● Task statement: Return only the tail of the data below, word for word: the line with "#[export] Hint Resolve" and each line after it through the final one.

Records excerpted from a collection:
(** Strings are written in [string_scope]; integers are [Z] unless stated. *)
#[export] Set Default Proof Using "Type".
Declare Scope runtime_scope.
Delimit Scope runtime_scope with rt.
Open Scope string_scope.
Open Scope list_scope.
Open Scope Z_scope.

(** ** Results and the state-and-exception monad

    A Python call either returns or raises, and a raise does not undo the
    mutations performed before it: [M E S A] keeps the state in both cases. *)

Inductive result (E A : Type) : Type :=
| Ok (a : A)
| Raise (e : E).
Arguments Ok {E A} a.
Arguments Raise {E A} e.

Definition is_ok {E A} (r : result E A) : bool :=
  match r with Ok _ => true | Raise _ => false end.

Definition result_map {E A B} (f : A → B) (r : result E A) : result E B :=
  match r with Ok a => Ok (f a) | Raise e => Raise e end.

Definition result_bind {E A B} (r : result E A) (f : A → result E B) : result E B :=
  match r with Ok a => f a | Raise e => Raise e end.

(** [[f(x) for x in l]] of a call that may raise. *)
Section ResultList.
Context {E A B : Type} (f : A → result E B).
Fixpoint result_mapM (l : list A) : result E (list B) :=
  match l with
  | [] => Ok []
  | x :: l => result_bind (f x) (λ y, result_map (cons y) (result_mapM l))
  end.
End ResultList.

Definition M (E S A : Type) : Type := S → result E A * S.

Section Monad.
Context {E S : Type}.

Definition ret {A} (a : A) : M E S A := λ s, (Ok a, s).

Definition bind {A B} (m : M E S A) (f : A → M E S B) : M E S B :=
  λ s, match m s with
       | (Ok a, s') => f a s'
       | (Raise e, s') => (Raise e, s')
       end.

Definition raise {A} (e : E) : M E S A := λ s, (Raise e, s).

Definition get_state : M E S S := λ s, (Ok s, s).
Definition modify (f : S → S) : M E S unit := λ s, (Ok tt, f s).

(** [try: m except e: h e] *)
Definition try_except {A} (m : M E S A) (h : E → M E S A) : M E S A :=
  λ s, match m s with
       | (Ok a, s') => (Ok a, s')
       | (Raise e, s') => h e s'
       end.

(** [try: m finally: f]: an exception of the cleanup replaces the outcome. *)
Definition try_finally {A} (m : M E S A) (f : M E S unit) : M E S A :=
  λ s, let '(r, s') := m s in
       match f s' with
       | (Ok _, s'') => (r, s'')
       | (Raise e, s'') => (Raise e, s'')
       end.

(** [for x in l: f x] *)
Fixpoint for_each {A} (f : A → M E S unit) (l : list A) : M E S unit :=
  match l with
  | [] => ret tt
  | x :: l => bind (f x) (λ _, for_each f l)
  end.

(** [[f x for x in l]] *)
Fixpoint map_each {A B} (f : A → M E S B) (l : list A) : M E S (list B) :=
  match l with
  | [] => ret []
  | x :: l => bind (f x) (λ y, bind (map_each f l) (λ ys, ret (y :: ys)))
  end.

Definition of_result {A} (r : result E A) : M E S A := λ s, (r, s).
End Monad.

(** Running an operation of one component on its field of a larger state. *)
Definition zoom {E S T A} (get : S → T) (set : T → S → S) (m : M E T A) : M E S A :=
  λ s, let '(r, t) := m (get s) in (r, set t s).

Notation "x <- c ;; k" := (bind c (λ x, k))
  (at level 100, c at next level, right associativity) : runtime_scope.
Notation "c ;;; k" := (bind c (λ _, k))
  (at level 100, right associativity) : runtime_scope.
Open Scope runtime_scope.

(** ** Tactics *)

(** Case analysis on the discriminee of a [match] of the goal or of [H]. *)
Ltac break_match :=
  match goal with
  | |- context [match ?x with _ => _ end] =>
      lazymatch x with
      | context [match _ with _ => _ end] => fail
      | _ => destruct x eqn:?
      end
  end.
Ltac break_match_in H :=
  match type of H with
  | context [match ?x with _ => _ end] =>
      lazymatch x with
      | context [match _ with _ => _ end] => fail
      | _ => destruct x eqn:?
      end
  end.
Ltac break_all := repeat (break_match; simplify_eq/=; try done).
Ltac break_all_in H := repeat (break_match_in H; simplify_eq/=; try done).

(** Unfold the monad and compute one step. *)
Ltac run_monad :=
  unfold bind, ret, raise, get_state, modify, try_except, try_finally, of_result, zoom in *;
  simpl in *.

(** Boolean tests to propositions. *)
Ltac to_prop :=
  repeat match goal with
  | H : _ && _ = true |- _ => apply andb_true_iff in H as [? ?]
  | H : _ || _ = false |- _ => apply orb_false_iff in H as [? ?]
  | H : negb _ = true |- _ => apply negb_true_iff in H
  | H : negb _ = false |- _ => apply negb_false_iff in H
  | H : (_ =? _)%Z = true |- _ => apply Z.eqb_eq in H
  | H : (_ =? _)%Z = false |- _ => apply Z.eqb_neq in H
  | H : (_ <? _)%Z = true |- _ => apply Z.ltb_lt in H
  | H : (_ <? _)%Z = false |- _ => apply Z.ltb_ge in H
  | H : (_ <=? _)%Z = true |- _ => apply Z.leb_le in H
  | H : (_ <=? _)%Z = false |- _ => apply Z.leb_gt in H
  | H : bool_decide _ = true |- _ => apply bool_decide_eq_true in H
  | H : bool_decide _ = false |- _ => apply bool_decide_eq_false in H
  end.

(** ** Generic lemmas *)

Create HintDb runtime.

Section ResultLemmas.
Context {E S : Type}.

Lemma bind_ok {A B} (m : M E S A) (f : A → M E S B) s b s' :
  bind m f s = (Ok b, s') ↔ ∃ a t, m s = (Ok a, t) ∧ f a t = (Ok b, s').
Proof.
  unfold bind. split.
  - destruct (m s) as [[a|e] t] eqn:Hm; intros H; [eauto | discriminate].
  - intros (a & t & Hm & Hf). by rewrite Hm.
Qed.

Lemma bind_raise {A B} (m : M E S A) (f : A → M E S B) s e s' :
  bind m f s = (Raise e, s') ↔
  m s = (Raise e, s') ∨ ∃ a t, m s = (Ok a, t) ∧ f a t = (Raise e, s').
Proof.
  unfold bind. split.
  - destruct (m s) as [[a|e'] t] eqn:Hm; intros H; [eauto|left; congruence].
  - intros [Hm|(a & t & Hm & Hf)]; by rewrite Hm.
Qed.

Lemma bind_assoc {A B C} (m : M E S A) (f : A → M E S B) (g : B → M E S C) s :
  bind (bind m f) g s = bind m (λ a, bind (f a) g) s.
Proof. unfold bind. by destruct (m s) as [[?|?] ?]. Qed.

Lemma result_bind_Ok {A B} (r : result E A) (f : A → result E B) b :
  result_bind r f = Ok b → ∃ a, r = Ok a ∧ f a = Ok b.
Proof. destruct r as [a|e]; [by exists a|done]. Qed.
Lemma mapM_total {A B} (f : A → result E B) l :
  Forall (λ a, ∃ b, f a = Ok b) l → ∃ l', result_mapM f l = Ok l'.
Proof.
  induction 1 as [|a l [b Hb] Hl [l' IH]]; [by eexists|]. eexists. cbn. by rewrite Hb, IH.
Qed.

Lemma bind_ext {A B} (m : M E S A) (f g : A → M E S B) s :
  (∀ a s', f a s' = g a s') → bind m f s = bind m g s.
Proof. unfold bind. destruct (m s) as [[?|?] ?]; auto. Qed.

(** A state predicate kept by every step is kept by the whole run. *)
Definition preserves {A} (P : S → Prop) (m : M E S A) : Prop :=
  ∀ s, P s → P (m s).2.

Lemma preserves_ret {A} P (a : A) : preserves P (ret a).
Proof. by intros s. Qed.
Lemma preserves_raise {A} P e : preserves P (raise (A:=A) e).
Proof. by intros s. Qed.
Lemma preserves_of_result {A} P (r : result E A) : preserves P (of_result r).
Proof. by intros s. Qed.
Lemma preserves_bind {A B} P (m : M E S A) (f : A → M E S B) :
  preserves P m → (∀ a, preserves P (f a)) → preserves P (bind m f).
Proof.
  intros Hm Hf s Hs. specialize (Hm s Hs). unfold bind.
  destruct (m s) as [[a|e] t]; simpl in *; [by apply Hf | done].
Qed.
Lemma preserves_try_except {A} P (m : M E S A) h :
  preserves P m → (∀ e, preserves P (h e)) → preserves P (try_except m h).
Proof.
  intros Hm Hh s Hs. specialize (Hm s Hs). unfold try_except.
  destruct (m s) as [[a|e] t]; simpl in *; [done | by apply Hh].
Qed.
Lemma preserves_try_finally {A} P (m : M E S A) f :
  preserves P m → preserves P f → preserves P (try_finally m f).
Proof.
  intros Hm Hf s Hs. specialize (Hm s Hs). unfold try_finally.
  destruct (m s) as [r t]; simpl in *. specialize (Hf t Hm).
  by destruct (f t) as [[?|?] ?].
Qed.
Lemma preserves_for_each {A} P (f : A → M E S unit) l :
  (∀ a, preserves P (f a)) → preserves P (for_each f l).
Proof.
  intros Hf. induction l as [|x l IH]; simpl; [apply preserves_ret|].
  by apply preserves_bind.
Qed.
Lemma preserves_modify P f : (∀ s, P s → P (f s)) → preserves P (modify f).
Proof. intros Hf s Hs. by apply Hf. Qed.
Lemma preserves_get_state P : preserves P get_state.
Proof. by intros s. Qed.
End ResultLemmas.

(** ** A weakest-precondition calculus for the monad

    [wp m Q X s]: run from [s], [m] returns with [Q] or raises with [X]. *)

Section WeakestPrecondition.
Context {E S : Type}.

Definition wp {A} (m : M E S A) (Q : A → S → Prop) (X : E → S → Prop) (s : S) : Prop :=
  match m s with
  | (Ok a, s') => Q a s'
  | (Raise e, s') => X e s'
  end.

Lemma wp_mono {A} (m : M E S A) (Q Q' : A → S → Prop) (X X' : E → S → Prop) s :
  wp m Q X s → (∀ a s', Q a s' → Q' a s') → (∀ e s', X e s' → X' e s') → wp m Q' X' s.
Proof. unfold wp. destruct (m s) as [[a|e] t]; auto. Qed.
Lemma wp_ret {A} (a : A) (Q : A → S → Prop) X s : Q a s → wp (ret a) Q X s.
Proof. done. Qed.
Lemma wp_raise {A} e (Q : A → S → Prop) X s : X e s → wp (raise e) Q X s.
Proof. done. Qed.
Lemma wp_of_result {A} (r : result E A) (Q : A → S → Prop) X s :
  match r with Ok a => Q a s | Raise e => X e s end → wp (of_result r) Q X s.
Proof. by destruct r. Qed.
Lemma wp_bind {A B} (m : M E S A) (f : A → M E S B) Q X s :
  wp m (λ a, wp (f a) Q X) X s → wp (bind m f) Q X s.
Proof. unfold wp, bind. by destruct (m s) as [[a|e] t]. Qed.
Lemma wp_get_state Q X (s : S) : Q s s → wp get_state Q X s.
Proof. done. Qed.
Lemma wp_modify (f : S → S) (Q : unit → S → Prop) X s : Q tt (f s) → wp (modify f) Q X s.
Proof. done. Qed.
Lemma wp_try_except {A} (m : M E S A) h (Q : A → S → Prop) X s :
  wp m Q (λ e, wp (h e) Q X) s → wp (try_except m h) Q X s.
Proof. unfold wp, try_except. by destruct (m s) as [[a|e] t]. Qed.
Lemma wp_try_finally {A} (m : M E S A) f (Q : A → S → Prop) X s :
  wp m (λ a, wp f (λ _, Q a) X) (λ e, wp f (λ _, X e) X) s → wp (try_finally m f) Q X s.
Proof.
  unfold wp, try_finally. destruct (m s) as [[a|e] t]; by destruct (f t) as [[?|?] ?].
Qed.
Lemma wp_for_each {A} (f : A → M E S unit) l (I : S → Prop) X s :
  I s → (∀ a t, I t → wp (f a) (λ _, I) X t) → wp (for_each f l) (λ _, I) X s.
Proof.
  intros Hs Hf. generalize dependent s. induction l as [|x l IH]; intros s Hs; simpl; [done|].
  apply wp_bind. eapply wp_mono; [by apply Hf| |done]. intros ? t Ht. by apply IH.
Qed.
End WeakestPrecondition.

#[export] Hint Resolve preserves_ret preserves_raise preserves_of_result
  preserves_bind preserves_try_except preserves_try_finally preserves_for_each
  preserves_get_state : runtime.

Section ListLemmas.
Context {A : Type}.
Implicit Types (l : list A).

● Solution:
#[export] Hint Resolve preserves_ret preserves_raise preserves_of_result
  preserves_bind preserves_try_except preserves_try_finally preserves_for_each
  preserves_get_state : runtime.

Section ListLemmas.
Context {A : Type}.
Implicit Types (l : list A).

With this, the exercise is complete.